- _ASSIGNMENT_: Which lines in the data below contain the string "destruct"? Show each one.

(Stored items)
(** X3.  With [skip_breaks] set, a recording whose last marker is
    [SESS_END] is never segmented: line 97 makes the last sample a stop, and
    the loop of lines 154-165 either reads the time stamp after it (line
    165) or has already replaced [start] by a time stamp; either way an
    exception is raised. *)
Theorem session_end_marker_raises (e0 : event) (rest : list event) (eeg : recording) :
  is_type "SESS_END" (last (e0 :: rest) e0) = true ->
  exists e, segment true (e0 :: rest) eeg = Raise e.
Proof.
  intros Hend. destruct (segment true (e0 :: rest) eeg) as [seg|e] eqn:Hseg;
    [exfalso|now exists e].
  unfold segment, excluded_periods in Hseg.
  destruct (mark_exclusions (e0 :: rest) eeg) as [[[on off] ss]|] eqn:Em;
    cbn [bind] in Hseg; [|discriminate].
  destruct (annotate eeg (np_sort on) (np_sort off) _) as [ann|];
    cbn [bind] in Hseg; [|discriminate].
  destruct (foldM _ _ _) as [st|] eqn:Ef; cbn [bind] in Hseg; [|discriminate].
  destruct (session_end_offsets e0 rest eeg on off ss Hend Em) as [Hin Hlen].
  apply split_loop_stops in Ef.
  pose proof (np_sort_sorted off) as Hsorted.
  pose proof (np_sort_length off) as Hl.
  assert (Hin' : In (n_times eeg - 1) (np_sort off))
    by (eapply Permutation_in; [apply np_sort_perm|exact Hin]).
  set (k := (if ss then 1 else 0)%nat) in *.
  assert (Hk : (k < length (np_sort off))%nat).
  { rewrite Hl. unfold k. destruct ss; [specialize (Hlen eq_refl); lia|].
    destruct off; [contradiction|simpl; lia]. }
  rewrite <- (firstn_skipn k (np_sort off)) in Hsorted, Hin'.
  destruct (skipn k (np_sort off)) as [|stop [|s2 tl]] eqn:Es; try contradiction.
  - apply (f_equal (@length Z)) in Es. rewrite length_skipn in Es. simpl in Es. lia.
  - destruct Ef as [tmax [nxt [H1 H2]]].
    apply index_ok_below in H1, H2.
    assert (n_times eeg - 1 <= stop).
    { apply in_app_or in Hin'. destruct Hin' as [Hin'|[<-|[]]]; [|lia].
      apply (sorted_snoc_last Z.le _ _ Hsorted _ Hin'). }
    lia.
Qed.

- _FINISHED TASK_:
  intros Hend. destruct (segment true (e0 :: rest) eeg) as [seg|e] eqn:Hseg;
  destruct (mark_exclusions (e0 :: rest) eeg) as [[[on off] ss]|] eqn:Em;
  destruct (annotate eeg (np_sort on) (np_sort off) _) as [ann|];
  destruct (foldM _ _ _) as [st|] eqn:Ef; cbn [bind] in Hseg; [|discriminate].
  destruct (session_end_offsets e0 rest eeg on off ss Hend Em) as [Hin Hlen].
  { rewrite Hl. unfold k. destruct ss; [specialize (Hlen eq_refl); lia|].
    destruct off; [contradiction|simpl; lia]. }
  destruct (skipn k (np_sort off)) as [|stop [|s2 tl]] eqn:Es; try contradiction.
  - destruct Ef as [tmax [nxt [H1 H2]]].
    { apply in_app_or in Hin'. destruct Hin' as [Hin'|[<-|[]]]; [|lia].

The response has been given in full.